Enfin, le comportement constitutif d’abus de droit adopté céans par le recourant se vérifie
également au travers de l’assertion selon laquelle la réexpédition de la décision du 12
juillet 2018, en courrier A, le 26 juillet suivant, ne lui serait également jamais parvenue.
En effet, en agissant de la sorte, il oublie que, quand bien même il a souligné devant
l’instance précédente que la preuve effective de sa réception incombait à l’autorité, il
avait soutenu qu’un « nouveau délai [de recours] débutait » étant donné que la décision
du 12 juillet 2018, initialement expédiée en pli recommandée, avait été « ensuite notifiée
en courrier A » (dos. p. 62).
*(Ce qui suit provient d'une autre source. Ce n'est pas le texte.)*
(* ===== verification/CliArgs.v ===== *)
(** * The client's command line

    [src/client/src/main.rs]: dispatch on the verb, the sshfs-style target
    [[user@]host[:/path]], and the configuration of a connection; and what
    [run_mount] of [src/client/src/mount.rs] makes of the options.  clap's option
    parsing, address parsing and name resolution are parameters. *)

From S2P Require Import Prelude Prog Text Status Os PathStr BTree Trust Tofu Identity Startup WriteBuf Cache FuseOps Inodes.

(** ** Decimal numbers, as [{}] prints a [u16] *)

Definition digit (d : Z) : Z := 48 + d.

Fixpoint dec_fuel (fuel : nat) (n : Z) : str :=
  match fuel with
  | O => []
  | S fuel => (if n <? 10 then [] else dec_fuel fuel (n / 10)) ++ [digit (n mod 10)]
  end.

(** Five digits hold a [u16]. *)
Definition show_u16 (n : Z) : str := dec_fuel 5 n.

(** ** Arguments *)

Definition DEFAULT_PORT : Z := 9001.

Record PingArgs := MkPingArgs {
  pa_spec : str; pa_port : Z; pa_accept_new : bool; pa_strict_host_key : bool;
  pa_identity : option str; pa_known_hosts : option str; pa_server_name : option str
}.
Quoi qu’il en soit, la notification effective de ce second envoi,
en courrier A, est sans incidence sur l’issue de la cause vu que cette dernière est sans
effet juridique sous réserve de certains cas non réalisés en l'espèce (ATF 119 V 89
consid. 4b/aa ; arrêts du Tribunal fédéral 2C_1038/2017 du 18 juillet 2018 consid. 5.3.2 ;
6B_1032/2015 du 25 mai 2016 consid. 1.4.2 ; 4A_246/2009 du 6 août 2009 consid. 3.2).
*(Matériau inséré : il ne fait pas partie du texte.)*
Definition call_effect {X} (e : sysE X) (k : K) (open : gset Z) (t : HandleTable) (g : ghost) : effect K X :=
  match e in sysE X return effect K X with
  | Open p flags mode => let '(r, k) := kern _ (Open p flags mode) k in opens (plain_kind root p flags mode) r k open t g
  | Openat2 d rel flags mode resolve =>
      let '(r, k) := kern _ (Openat2 d rel flags mode resolve) k in opens Beneath r k open t g
  | Close fd => MkEffect tt k t (own_del fd g) ∅ {[fd]}
  | TryInsert p flags fd =>
      let '(m, k) := kern _ (FileMetadata fd) k in
      match try_insert path_hash t p flags fd m with
      | (Err _, t') => MkEffect None k t' g ∅ ∅
      | (Ok id, t') => MkEffect (Some id) k t' (own_del fd g) ∅
          (match ht_inner t !! id with Some old => {[oh_file old]} | None => ∅ end)
      end
  | HandleRemove id =>
      let '(o, t') := ht_remove t id in
      MkEffect o k t' (match o with Some h => own_add (oh_file h) Beneath g | None => g end) ∅ ∅
  | GetFile id =>
      let o := get_file t id in
      MkEffect o k t (match o with Some fd => share fd g | None => g end) ∅ ∅
  | GetWriteCtx id =>
      let o := get_write_ctx t id in
      MkEffect o k t (match o with Some (fd, _, key) => with_key fd key (share fd g) | None => g end) ∅ ∅
  | Mkdirat fd name mode =>
      let '(r, k) := kern _ (Mkdirat fd name mode) k in
      MkEffect r k t (match r with Ok _ => own_add fd (Maker name mode) g | Err _ => g end) ∅ ∅
  | RecordRx _ => MkEffect tt k t g ∅ ∅
  | RecordTx _ => MkEffect tt k t g ∅ ∅
  | LockStripe i => MkEffect tt k t (with_lock (Some i) g) ∅ ∅
  | UnlockStripe _ => MkEffect tt k t (with_lock None g) ∅ ∅
  | SendFrame b =>
      let '(r, k) := kern _ (SendFrame b) k in
      MkEffect r k t (match r with Ok _ => sent b g | Err _ => g end) ∅ ∅
  | e => let '(x, k) := kern _ e k in MkEffect x k t g ∅ ∅
  end.

(** ** Preservation, by what happens to the resources *)

Lemma gs_update (gs : list ghost) i g g' j gj :
  gs !! i = Some g -> <[i := g']> gs !! j = Some gj -> (j = i /\ gj = g') \/ (j <> i /\ gs !! j = Some gj).
Proof.
  intros Hi. destruct (decide (j = i)) as [->|Hne].
  - rewrite list_lookup_insert_eq by (by eapply lookup_lt_Some). intros [= <-]. by left.
  - rewrite list_lookup_insert_ne by done. by right.
Qed.

Lemma held_update tab gs i g g' fd :
  gs !! i = Some g ->
  fd ∈ held tab (<[i := g']> gs) <->
  (exists id h, tab !! id = Some h /\ oh_file h = fd) \/ fd ∈ refs g' \/
  (exists j gj, j <> i /\ gs !! j = Some gj /\ fd ∈ refs gj).
Proof.
  intros Hi. rewrite elem_of_held. split.
  - intros [?|(j & gj & Hj & Hfd)]; [by left|]. destruct (gs_update _ _ _ _ _ _ Hi Hj) as [[-> ->]|[? ?]]; eauto 10.
  - intros [?|[Hfd|(j & gj & Hne & Hj & Hfd)]]; [by left|right..].
    + exists i, g'. split; [|done]. rewrite list_lookup_insert_eq; [done|]. by eapply lookup_lt_Some.
    + exists j, gj. by rewrite list_lookup_insert_ne.
Qed.

(** The whole of what a step has to establish. *)
Definition kept (open : gset Z) (gs : list ghost) (i : nat) {X} (ef : effect K X) : Prop :=
  res_inv (close_unheld (ef_dropped ef) (ht_inner (ef_table ef)) (<[i := ef_res ef]> gs) (open ∪ ef_opened ef))
          (ht_inner (ef_table ef)) (<[i := ef_res ef]> gs).

Section Keep.
Context (open : gset Z) (t : HandleTable) (gs : list ghost) (i : nat) (g : ghost).
Hypothesis Hinv : res_inv open (ht_inner t) gs.
Hypothesis Hi : gs !! i = Some g.

(** What others own the task does not, and conversely. *)
Lemma others_own fd j gj : is_Some (g_own g !! fd) -> j <> i -> gs !! j = Some gj -> g_own gj !! fd = None.
Proof.
  intros Hs Hne Hj. apply eq_None_not_Some. intros Hs'. apply Hne. by eapply (ri_own _ _ _ Hinv j i gj g fd).
Qed.

Lemma kept_intro {X} (ef : effect K X) :
  let tab' := ht_inner (ef_table ef) in let g' := ef_res ef in
  (forall id id' h h', tab' !! id = Some h -> tab' !! id' = Some h' -> oh_file h = oh_file h' -> id = id') ->
  (forall id h, tab' !! id = Some h -> g_own g' !! oh_file h = None /\
     forall j gj, j <> i -> gs !! j = Some gj -> g_own gj !! oh_file h = None) ->
  (forall fd j gj, is_Some (g_own g' !! fd) -> j <> i -> gs !! j = Some gj -> g_own gj !! fd = None) ->
  (forall fd, fd ∈ held tab' (<[i := g']> gs) -> fd ∈ open ∪ ef_opened ef) ->
  (forall fd, fd ∈ open ∪ ef_opened ef -> fd ∉ ef_dropped ef -> fd ∈ held tab' (<[i := g']> gs)) ->
  kept open gs i ef.
Proof.
  intros tab' g' H1 H2 H3 H4 H5. unfold kept. rewrite close_unheld_eq by done. split; [done|done| |].
  - intros id h j gj Hh Hj. destruct (gs_update _ _ _ _ _ _ Hi Hj) as [[_ ->]|[Hne Hj']].
    + apply (H2 id h Hh).
    + by eapply (proj2 (H2 id h Hh)).
  - intros j j' gj gj' fd Hj Hj' Hs Hs'.
    destruct (gs_update _ _ _ _ _ _ Hi Hj) as [[-> ->]|[Hne Hl]],
             (gs_update _ _ _ _ _ _ Hi Hj') as [[-> ->]|[Hne' Hl']]; [done| | |by eapply (ri_own _ _ _ Hinv)].
    + rewrite (H3 fd j' gj') in Hs' by done. by destruct Hs'.
    + rewrite (H3 fd j gj) in Hs by done. by destruct Hs.
Qed.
4. Attendu ce qui précède, le recours est rejeté (art. 80 al. 1 let. e et 60 al. 1 LPJA).
4.1
Vu l’issue du litige, les frais de la cause sont mis solidairement à la charge de
X _________ (art. 89 al. 1 LPJA), à qui les dépens sont refusés (art. 91 al. 1 LPJA).
4.2 Vu les critères et limites des articles 13 al. 1 et 25 de la loi du 11 février 2009 fixant le
tarif des frais et dépens devant les autorités judiciaires ou administratives (LTar ; RS/VS
173.8), et, en particulier, les principes de la couverture des frais et de l’équivalence des
prestations, l'émolument de justice, qui comprend les frais de chancellerie (art. 3 al. 3 et
11 LTar), est fixé à 1 500 francs et mis à la charge du recourant.
Par ces motifs, le Tribunal cantonal prononce
Le recours est rejeté.
Les frais, par 1 500 fr., sont mis à la charge de X _________.
Il n’est pas alloué de dépens.
Le présent arrêt est communiqué à Maître M _________ pour X _________, à
l’Office fédéral des routes (OFROU), à Berne, et au Conseil d’Etat du Valais.